MotoGP, Marc Márquez: Honda agendou um teste especial em Jarama

Em Valência Marc Márquez vai tentar salvar a honra da Honda nesta temporada de MotoGP, a partir de terça-feira 8 de novembro será o momento de pensar apenas no Campeonato do Mundo de 2023. Do Japão devem chegar atualizações importantes para o protótipo do próximo ano, mesmo que já tenha reclamado algum atraso na chegada do novo material previsto para o teste de Misano. Mas para o oito vezes campeão mundial, outros compromissos são esperados após o Grande Prêmio de Cheste.

O teste de MotoGP em Valência

Dois dias depois da última corrida, os pilotos de MotoGP vão regressar ao mesmo circuito para o primeiro dia da pré-temporada de 2023. Um teste muito interessante em que veremos muitas novidades, como a passagem de Alex Marquez para a Gresini Racing, o promoção de Enea Bastianini na Ducati Lenovo Team, a estreia da nova equipa Aprilia RNF com Raul Fernández e Miguel Oliveira e da GASGAS Factory Team com Pol Espargaró e Augusto Fernandez. Mas será também a altura de ver Joan Mir a pilotar a equipa Repsol Honda RC213V.

Marc Márquez vai dar as boas-vindas ao seu novo companheiro de equipa e celebrar a sua primeira década no MotoGP. Para a temporada 2023, a HRC tem apenas um objetivo: voltar a ser o fabricante de referência da categoria rainha e voltar a conquistar o título de pilotos após uma longa seca de três anos. No teste de Irta em Valência devemos ver a moto de 2023 na fase preparatória.

Márquez esperado em Jarama

Depois de completar a qualificação na terça-feira, o campeão do Cervera voltará a Madrid, onde levou para casa desde o início do ano.
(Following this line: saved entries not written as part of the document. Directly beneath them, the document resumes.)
(* ===== verification/ContactInfo.v ===== *)
(** * contact_info.rs, and the contact-info parts of plugin/message.rs and plugin/convert_to.rs

    The gossip feed: one writer ([contact_info_loop]) owns the table of contact
    infos, bumps its version, mutates it and broadcasts the change under one
    lock; every subscriber subscribes to the broadcast, takes a snapshot under
    the lock, sends it and then the events after it. Each task is a program
    counter and a step function whose steps end where another task can run; a
    blocked task has no step. The tokio channels are the parameters
    [Broadcast] and [Watch], the notifications and the behaviour of a client's
    sink are inputs of the steps. The mutex is its owner; it is never poisoned
    because nothing panics while it is held. Logs and metrics are not modelled. *)

From S2P Require Import Prelude Channels Message Convert FromGeyser.

Set Default Goal Selector "!".

Local Open Scope Z_scope.

(** ** std::net: socket addresses and their [Display] *)

Inductive SocketAddr :=
| SocketAddrV4 (octets : list Z) (port : Z)
| SocketAddrV6 (segments : list Z) (scope_id port : Z).

Definition hex_digit (d : Z) : Ascii.ascii :=
  Ascii.ascii_of_nat (Z.to_nat (if d <? 10 then 48 + d else 87 + d)).

(** [{:x}] of a 16-bit number. *)
Fixpoint hex_digits (fuel : nat) (n : Z) (acc : string) : string :=
  match fuel with
  | O => acc
  | S fuel =>
      let acc := String (hex_digit (n mod 16)) acc in
      if n <? 16 then acc else hex_digits fuel (n / 16) acc
  end.

Definition hex16 (n : Z) : string := hex_digits 4 n "".

Definition ipv4_to_string (octets : list Z) : string := String.concat "." (decimal <$> octets).

(** The longest run of zero segments, the first of the longest: (start, length). *)
Fixpoint longest_zero_run (segments : list Z) (i : nat) (current longest : nat * nat) : nat * nat :=
  match segments with
  | [] => longest
  | s :: segments =>
      if s =? 0 then
        let current := ((if bool_decide (current.2 = 0%nat) then i else current.1), S current.2) in
        longest_zero_run segments (S i) current (if Nat.ltb longest.2 current.2 then current else longest)
      else longest_zero_run segments (S i) (0%nat, 0%nat) longest
  end.

Definition segments_to_string (segments : list Z) : string := String.concat ":" (hex16 <$> segments).

Definition ipv6_to_string (segments : list Z) : string :=
  match segments with
  | [0; 0; 0; 0; 0; 65535; ab; cd] =>
      "::ffff:" +:+ ipv4_to_string [ab / 256; ab mod 256; cd / 256; cd mod 256]
  | _ =>
      let '(start, n) := longest_zero_run segments 0 (0%nat, 0%nat) (0%nat, 0%nat) in
      if Nat.ltb 1 n
      then segments_to_string (take start segments) +:+ "::" +:+ segments_to_string (drop (start + n) segments)
      else segments_to_string segments
  end.

Definition socket_to_string (a : SocketAddr) : string :=
  match a with
  | SocketAddrV4 octets port => ipv4_to_string octets +:+ ":" +:+ decimal port
  | SocketAddrV6 segments scope_id port =>
      "[" +:+ ipv6_to_string segments
      +:+ (if scope_id =? 0 then "" else "%" +:+ decimal scope_id) +:+ "]:" +:+ decimal port
  end.

Example socket_to_string_v4 : socket_to_string (SocketAddrV4 [127; 0; 0; 1] 8001) = "127.0.0.1:8001".
Proof. reflexivity. Qed.

Example socket_to_string_v6 :
  socket_to_string (SocketAddrV6 [8193; 3512; 0; 0; 1; 0; 0; 255] 0 80) = "[2001:db8::1:0:0:ff]:80".
Proof. reflexivity. Qed.

Example socket_to_string_loopback : socket_to_string (SocketAddrV6 [0; 0; 0; 0; 0; 0; 0; 1] 3 80) = "[::1%3]:80".
Proof. reflexivity. Qed.

(** ** plugin/message.rs: the contact-info messages *)

Record MessageContactInfo := mkMessageContactInfo {
  ci_pubkey : Pubkey;
  ci_wallclock : Z;
  ci_outset : Z;
  ci_shred_version : Z;
  ci_version_major : Z;
  ci_version_minor : Z;
  ci_version_patch : Z;
  ci_version_commit : Z;
  ci_version_feature_set : Z;
  ci_version_client_id : Z;
  ci_gossip : option SocketAddr;
  ci_tpu_quic : option SocketAddr;
  ci_tpu_forwards_quic : option SocketAddr;
  ci_tpu_vote_udp : option SocketAddr;
  ci_tpu_vote_quic : option SocketAddr;
  ci_tvu_udp : option SocketAddr;
  ci_tvu_quic : option SocketAddr;
  ci_serve_repair_udp : option SocketAddr;
  ci_serve_repair_quic : option SocketAddr;
  ci_rpc : option SocketAddr;
  ci_rpc_pubsub : option SocketAddr;
  ci_alpenglow : option SocketAddr;
  ci_created_at : Timestamp
}.

(** The replica struct has the same fields, with the key as a byte slice. *)
Record ReplicaContactInfo := mkReplicaContactInfo {
  rci_pubkey : bytes;
  rci_wallclock : Z;
  rci_outset : Z;
  rci_shred_version : Z;
  rci_version_major : Z;
  rci_version_minor : Z;
  rci_version_patch : Z;
  rci_version_commit : Z;
  rci_version_feature_set : Z;
  rci_version_client_id : Z;
  rci_gossip : option SocketAddr;
  rci_tpu_quic : option SocketAddr;
  rci_tpu_forwards_quic : option SocketAddr;
  rci_tpu_vote_udp : option SocketAddr;
  rci_tpu_vote_quic : option SocketAddr;
  rci_tvu_udp : option SocketAddr;
  rci_tvu_quic : option SocketAddr;
  rci_serve_repair_udp : option SocketAddr;
  rci_serve_repair_quic : option SocketAddr;
  rci_rpc : option SocketAddr;
  rci_rpc_pubsub : option SocketAddr;
  rci_alpenglow : option SocketAddr
}.

Definition MessageContactInfo_from_geyser (now : Timestamp) (info : ReplicaContactInfo)
    : outcome MessageContactInfo :=
  pubkey ← expect_pubkey (rci_pubkey info);
  Done
    {| ci_pubkey := pubkey;
       ci_wallclock := rci_wallclock info;
       ci_outset := rci_outset info;
       ci_shred_version := rci_shred_version info;
       ci_version_major := rci_version_major info;
       ci_version_minor := rci_version_minor info;
       ci_version_patch := rci_version_patch info;
       ci_version_commit := rci_version_commit info;
       ci_version_feature_set := rci_version_feature_set info;
       ci_version_client_id := rci_version_client_id info;
       ci_gossip := rci_gossip info;
       ci_tpu_quic := rci_tpu_quic info;
       ci_tpu_forwards_quic := rci_tpu_forwards_quic info;
       ci_tpu_vote_udp := rci_tpu_vote_udp info;
       ci_tpu_vote_quic := rci_tpu_vote_quic info;
       ci_tvu_udp := rci_tvu_udp info;
       ci_tvu_quic := rci_tvu_quic info;
       ci_serve_repair_udp := rci_serve_repair_udp info;
       ci_serve_repair_quic := rci_serve_repair_quic info;
       ci_rpc := rci_rpc info;
       ci_rpc_pubsub := rci_rpc_pubsub info;
       ci_alpenglow := rci_alpenglow info;
       ci_created_at := now |}.

Record MessageContactInfoRemoved := mkMessageContactInfoRemoved {
  cir_pubkey : Pubkey;
  cir_created_at : Timestamp
}.

Definition MessageContactInfoRemoved_from_geyser (now : Timestamp) (pubkey : bytes)
    : outcome MessageContactInfoRemoved :=
  pubkey ← expect_pubkey pubkey; Done (mkMessageContactInfoRemoved pubkey now).

Inductive ContactInfoMessage :=
| CiNode (node : MessageContactInfo)
| CiRemoved (removed : MessageContactInfoRemoved).

(** ** The gossip messages of geyser.proto and plugin/convert_to.rs *)

Record SubscribeUpdateContactInfoNode := mkSubscribeUpdateContactInfoNode {
  cn_pubkey : bytes;
  cn_wallclock : Z;
  cn_outset : Z;
  cn_shred_version : Z;
  cn_version_major : Z;
  cn_version_minor : Z;
  cn_version_patch : Z;
  cn_version_commit : Z;
  cn_version_feature_set : Z;
  cn_version_client_id : Z;
  cn_gossip : option string;
  cn_tpu_quic : option string;
  cn_tpu_forwards_quic : option string;
  cn_tpu_vote_udp : option string;
  cn_tpu_vote_quic : option string;
  cn_tvu_udp : option string;
  cn_tvu_quic : option string;
  cn_serve_repair_udp : option string;
  cn_serve_repair_quic : option string;
  cn_rpc : option string;
  cn_rpc_pubsub : option string;
  cn_alpenglow : option string
}.

Inductive GossipOneof :=
| GossipNode (node : SubscribeUpdateContactInfoNode)
| GossipRemoved (pubkey : bytes)
| GossipPing
| GossipSnapshot (nodes : list SubscribeUpdateContactInfoNode).

Record SubscribeUpdateGossip := mkSubscribeUpdateGossip {
  sug_update_oneof : option GossipOneof;
  sug_created_at : option Timestamp;
  sug_seq : Z
}.

Definition create_contact_info_node (node : MessageContactInfo) : SubscribeUpdateContactInfoNode :=
  {| cn_pubkey := ci_pubkey node;
     cn_wallclock := ci_wallclock node;
     cn_outset := ci_outset node;
     cn_shred_version := ci_shred_version node;
     cn_version_major := ci_version_major node;
     cn_version_minor := ci_version_minor node;
     cn_version_patch := ci_version_patch node;
     cn_version_commit := ci_version_commit node;
     cn_version_feature_set := ci_version_feature_set node;
     cn_version_client_id := ci_version_client_id node;
     cn_gossip := socket_to_string <$> ci_gossip node;
     cn_tpu_quic := socket_to_string <$> ci_tpu_quic node;
     cn_tpu_forwards_quic := socket_to_string <$> ci_tpu_forwards_quic node;
     cn_tpu_vote_udp := socket_to_string <$> ci_tpu_vote_udp node;
     cn_tpu_vote_quic := socket_to_string <$> ci_tpu_vote_quic node;
     cn_tvu_udp := socket_to_string <$> ci_tvu_udp node;
     cn_tvu_quic := socket_to_string <$> ci_tvu_quic node;
     cn_serve_repair_udp := socket_to_string <$> ci_serve_repair_udp node;
     cn_serve_repair_quic := socket_to_string <$> ci_serve_repair_quic node;
     cn_rpc := socket_to_string <$> ci_rpc node;
     cn_rpc_pubsub := socket_to_string <$> ci_rpc_pubsub node;
     cn_alpenglow := socket_to_string <$> ci_alpenglow node |}.

Definition create_gossip_update (seq : Z) (message : ContactInfoMessage) : SubscribeUpdateGossip :=
  match message with
  | CiNode node =>
      mkSubscribeUpdateGossip (Some (GossipNode (create_contact_info_node node))) (Some (ci_created_at node)) seq
  | CiRemoved removed =>
      mkSubscribeUpdateGossip (Some (GossipRemoved (cir_pubkey removed))) (Some (cir_created_at removed)) seq
  end.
Após 48 horas regressará à pista, quinta-feira, 10 de novembro, no Circuito de Jarama (às portas da capital espanhola). Um evento organizado pela Repsol em que Marc vai completar várias voltas à pista de Madrid com a sua RC213V-S, a estrada de MotoGP que a HRC lhe deu em 2015 para treino em pista privada.
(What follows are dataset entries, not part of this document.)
Set Default Goal Selector "!".

Local Open Scope Z_scope.

(** ** A client's view *)

Abbreviation View := (gmap bytes SubscribeUpdateContactInfoNode).

(** What a client does with an update: a snapshot replaces its table. *)
Definition view_step (view : View) (item : GossipItem) : View :=
  match item with
  | Ok u =>
      match sug_update_oneof u with
      | Some (GossipNode n) => <[cn_pubkey n := n]> view
      | Some (GossipRemoved k) => delete k view
      | Some (GossipSnapshot ns) => list_to_map ((λ n, (cn_pubkey n, n)) <$> ns)
      | Some GossipPing | None => view
      end
  | Err _ => view
  end.

Definition view (out : list GossipItem) : View := fold_left view_step out ∅.

(** The revision of the view: the number of the last update that is no ping. *)
Definition seq_step (seq : option Z) (item : GossipItem) : option Z :=
  match item with
  | Ok u => match sug_update_oneof u with Some GossipPing | None => seq | _ => Some (sug_seq u) end
  | Err _ => seq
  end.

Definition last_seq (out : list GossipItem) : option Z := fold_left seq_step out None.

(** Numbering: a change follows the revision before it, a snapshot never goes back. *)
Inductive numbered : list GossipItem → Prop :=
| numbered_nil : numbered []
| numbered_snapshot out now rev nodes :
    numbered out → (∀ s, last_seq out = Some s → s <= rev) →
    numbered (out ++ [Ok (create_gossip_snapshot now rev nodes)])
| numbered_update out seq message :
    numbered out → last_seq out = Some (seq - 1) →
    numbered (out ++ [Ok (create_gossip_update seq message)])
| numbered_ping out now : numbered out → numbered (out ++ [Ok (create_gossip_ping now)])
| numbered_error out e : numbered out → numbered (out ++ [Err e]).

Lemma view_snoc out item : view (out ++ [item]) = view_step (view out) item.
Proof. apply fold_left_app. Qed.

Lemma last_seq_snoc out item : last_seq (out ++ [item]) = seq_step (last_seq out) item.
Proof. apply fold_left_app. Qed.

(** ** The table after some changes *)

Definition nodes_after (messages : list ContactInfoMessage) : gmap Pubkey MessageContactInfo :=
  fold_left apply_message messages ∅.

Lemma nodes_after_snoc ms m : nodes_after (ms ++ [m]) = apply_message (nodes_after ms) m.
Proof. apply fold_left_app. Qed.

(** Every node is stored under its own key. *)
Definition keyed (nodes : gmap Pubkey MessageContactInfo) : Prop :=
  ∀ k n, nodes !! k = Some n → ci_pubkey n = k.

Lemma nodes_after_keyed ms : keyed (nodes_after ms).
Proof.
  induction ms as [|m ms IH] using rev_ind; [intros k n H; cbn in H; by rewrite lookup_empty in H|].
  rewrite nodes_after_snoc. intros k n. destruct m as [x|r]; cbn [apply_message].
  - intros [[<- <-]|[_ H]]%lookup_insert_Some; [done|by apply IH].
  - intros [_ H]%lookup_delete_Some. by apply IH.
Qed.

Definition sent_view (nodes : gmap Pubkey MessageContactInfo) : View := create_contact_info_node <$> nodes.

Lemma view_step_update view nodes seq m :
  view = sent_view nodes →
  view_step view (Ok (create_gossip_update seq m)) = sent_view (apply_message nodes m).
Proof.
  intros ->. unfold sent_view. destruct m as [n|r]; cbn.
  - by rewrite fmap_insert.
  - by rewrite fmap_delete.
Qed.

Lemma view_step_snapshot view nodes now rev topology :
  keyed nodes → topology ≡ₚ (map_to_list nodes).*2 →
  view_step view (Ok (create_gossip_snapshot now rev topology)) = sent_view nodes.
Proof.
  intros Hk Hp. cbn. rewrite <- list_fmap_compose.
  set (f := compose _ _). set (g := prod_map (@id Pubkey) create_contact_info_node).
  assert (f <$> topology ≡ₚ g <$> map_to_list nodes) as Hf.
  { rewrite Hp, <- list_fmap_compose. apply Permutation_refl', list_fmap_ext.
    intros i [k n] Hi%list_elem_of_lookup_2. apply elem_of_map_to_list in Hi.
    unfold f, g, compose. cbn. f_equal. by apply Hk. }
  rewrite (list_to_map_proper _ (g <$> map_to_list nodes)); [| |done].
  - unfold sent_view. rewrite <- (list_to_map_to_list nodes) at 2. apply list_to_map_fmap.
  - rewrite Hf, <- list_fmap_compose. apply NoDup_fst_map_to_list.
Qed.

(** ** The invariant *)

Section invariant.
Context {B : Broadcast ContactInfoEvent} {BL : BroadcastLaws ContactInfoEvent} {W : Watch} {WL : WatchLaws}.

(** The changes broadcast so far. *)
Definition log (st : ContactInfoState) : list ContactInfoMessage := cie_message <$> sent (cis_tx st).

Definition in_flight (pc : LoopPc) : list ContactInfoMessage :=
  match pc with
  | LoopReceived n | LoopLock n | LoopBump n | LoopMutate n _ | LoopSend n _ => [cin_message n]
  | LoopNext | LoopUnlock | LoopEnded => []
  end.

Definition in_critical_section (pc : LoopPc) : bool :=
  match pc with
  | LoopBump _ | LoopMutate _ _ | LoopSend _ _ | LoopUnlock => true
  | LoopNext | LoopReceived _ | LoopLock _ | LoopEnded => false
  end.

(** The table against the log: ahead by one between the bump and the broadcast. *)
Record loop_inv (st : ContactInfoState) (pc : LoopPc) (taken : list ContactInfoNotification) : Prop := {
  li_taken : cin_message <$> taken = log st ++ in_flight pc;
  li_numbers p e : sent (cis_tx st) !! p = Some e → cie_seq e = Z.of_nat (S p);
  li_version : cit_version (cis_map st)
    = len (log st) + match pc with LoopMutate _ _ | LoopSend _ _ => 1 | _ => 0 end;
  li_seq : match pc with LoopMutate _ seq | LoopSend _ seq => seq = cit_version (cis_map st) | _ => True end;
  li_nodes : cit_nodes (cis_map st)
    = nodes_after (log st ++ match pc with LoopSend n _ => [cin_message n] | _ => [] end);
  li_owner : in_critical_section pc = true ↔ cis_map_owner st = Some OwnerLoop
}.

(** [out] shows the table after the first [o] changes (nothing yet if [None]). *)
Definition sees (messages : list ContactInfoMessage) (out : list GossipItem) (o : option nat) : Prop :=
  last_seq out = Z.of_nat <$> o ∧ (default 0 o <= length messages)%nat ∧
  view out = sent_view (nodes_after (take (default 0%nat o) messages)).

Definition client_inv (events : list ContactInfoEvent) (c : GossipClient) : Prop :=
  let messages := cie_message <$> events in
  numbered (gc_out c) ∧
  match gc_pc c with
  | ClientStart | ClientWaiting | ClientHandoff | ClientDone _ => ∃ o, sees messages (gc_out c) o
  | ClientSubscribed rx | ClientLocked rx =>
      (∃ o, sees messages (gc_out c) o) ∧ (position rx <= length events)%nat
  | ClientSnapshot rx snapshot =>
      ∃ o r, sees messages (gc_out c) o ∧ ts_rev snapshot = Z.of_nat r ∧
        (default 0 o <= r)%nat ∧ (position rx <= r <= length events)%nat ∧
        ts_topology snapshot ≡ₚ (map_to_list (nodes_after (take r messages))).*2
  | ClientStream rx rev =>
      ∃ r : nat, rev = Z.of_nat r ∧ (position rx <= length events)%nat ∧
        sees messages (gc_out c) (Some (max r (position rx)))
  | ClientEvent rx rev e =>
      ∃ r p : nat, rev = Z.of_nat r ∧ (r <= p)%nat ∧ position rx = S p ∧ events !! p = Some e ∧
        sees messages (gc_out c) (Some p)
  end.

Definition owner_inv (st : ContactInfoState) (clients : gmap nat GossipClient) : Prop :=
  ∀ i, cis_map_owner st = Some (OwnerClient i) ↔ ∃ c rx, clients !! i = Some c ∧ gc_pc c = ClientLocked rx.

Record feed_inv (f : GossipFeed) : Prop := {
  fi_loop : loop_inv (gf_state f) (gf_loop f) (gf_taken f);
  fi_owner : owner_inv (gf_state f) (gf_clients f);
  fi_clients i c : gf_clients f !! i = Some c → client_inv (sent (cis_tx (gf_state f))) c
}.

(** What a client has seen stays what it was when more is broadcast. *)
Lemma sees_snoc ms m out o : sees ms out o → sees (ms ++ [m]) out o.
Proof.
  intros (H1 & H2 & H3). split; [done|]. rewrite length_app. split; [lia|].
  by rewrite take_app_le.
Qed.

Lemma sees_some_snoc ms m out : (∃ o, sees ms out o) → ∃ o, sees (ms ++ [m]) out o.
Proof. intros [o Ho]. exists o. by apply sees_snoc. Qed.

Lemma client_inv_snoc events e c : client_inv events c → client_inv (events ++ [e]) c.
Proof.
  intros [Hn H]. split; [done|]. rewrite fmap_app, length_app. cbn [fmap list_fmap length].
  destruct (gc_pc c); try by apply sees_some_snoc.
  - destruct H as [H Hp]. split; [by apply sees_some_snoc|lia].
  - destruct H as [H Hp]. split; [by apply sees_some_snoc|lia].
  - destruct H as (o & r & Ho & Hr & Hle & Hp & Ht). exists o, r. split; [by apply sees_snoc|].
    split; [done|]. split; [done|]. split; [lia|]. by rewrite take_app_le by (rewrite length_fmap; lia).
  - destruct H as (r & Hr & Hp & H). exists r. split; [done|]. split; [lia|by apply sees_snoc].
  - destruct H as (r & p & Hr & Hle & Hp & He & H). exists r, p. repeat (split; [done|]).
    split; [by apply lookup_app_l_Some|by apply sees_snoc].
Qed.

Lemma log_send st e : log (set_tx st (broadcast_send (cis_tx st) e)) = log st ++ [cie_message e].
Proof. unfold log. cbn. by rewrite sent_send, fmap_app. Qed.

Lemma owner_inv_free st clients : owner_inv st clients → cis_map_owner st = None →
  ∀ i c rx, clients !! i = Some c → gc_pc c ≠ ClientLocked rx.
Proof. intros H Ho i c rx Hc Hpc. assert (cis_map_owner st = Some (OwnerClient i)) by (apply H; eauto). congruence. Qed.

Lemma lock_map_some st o st' : lock_map st o = Some st' → cis_map_owner st = None ∧ st' = set_owner st (Some o).
Proof. unfold lock_map. destruct (cis_map_owner st); [done|]. by intros [= <-]. Qed.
O oitavo campeão mundial testará pela primeira vez o novo combustível sintético que entrará em vigor no Mundial de 2024, primeiro com uma mistura de 40%, número que aumentará nos próximos três anos para atingir 100% em 2027, data em que todas as categorias do campeonato mundial competirão com combustível não fóssil. Marc Marquez vai testar o biocombustível feito pelo seu patrocinador principal, a gigante petrolífera espanhola Repsol, usando como matéria-prima os resíduos da combustão de combustíveis fósseis. Será a mesma “mistura” que a Honda vai usar no MotoGP no campeonato de 2024.